(** A command passes the workspace check exactly when it has no [../] and no token that is
    an absolute path outside the workspace.  The tokens are cut at blanks and at the
    operators only: a quoted path is not seen. *)
Theorem ValidateWorkspaceCommand_spec getwd cmd workspace aws
  (Hws : workspace ≠ ""%string) (Habs : Abs getwd workspace = Some aws) :
  (ValidateWorkspaceCommand getwd cmd workspace = None ↔
   contains cmd "../" = false ∧ contains cmd "..\" = false ∧
   ∀ tok, tok ∈ l2s <$> fields [] (s2l cmd) → IsAbs tok = true → under (Clean tok) aws = true)
  ∧ ValidateWorkspaceCommand getwd "cat '/etc/passwd'" workspace = None.
Proof.
  unfold ValidateWorkspaceCommand, str_empty. rewrite bool_decide_false, Habs by done. split; [|done].
  destruct (contains cmd "../"), (contains cmd "..\"); simpl; try (split; [done|intros (? & ? & ?); done]).
  rewrite fmap_None, find_first_None, Forall_forall. unfold token_ok.
  split; [intros H; split_and!; [done..|]|intros (_ & _ & H)]; intros tok Htok.
  - intros Htabs. specialize (H tok Htok). cbv beta in H. rewrite Htabs in H.
    apply negb_false_iff in H. unfold str_empty, has_prefix, IsAbs in *.
    destruct (s2l tok) as [|c l] eqn:Hs; [done|]. apply Ascii.eqb_eq in Htabs as ->.
    rewrite bool_decide_false in H by by intros ->. done.
  - apply negb_false_iff. destruct (IsAbs tok) eqn:Htabs; [|by rewrite !orb_true_r].
    by rewrite H, orb_true_r.
Qed.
----------
REQUIRED WORK:
Please reproduce exactly the lines above, beginning with the first and ending with the line that contains "(ValidateWorkspaceCommand getwd cmd", and include nothing outside that range.

SOLUTION TO THE PROBLEM:
(** A command passes the workspace check exactly when it has no [../] and no token that is
    an absolute path outside the workspace.  The tokens are cut at blanks and at the
    operators only: a quoted path is not seen. *)
Theorem ValidateWorkspaceCommand_spec getwd cmd workspace aws
  (Hws : workspace ≠ ""%string) (Habs : Abs getwd workspace = Some aws) :
  (ValidateWorkspaceCommand getwd cmd workspace = None ↔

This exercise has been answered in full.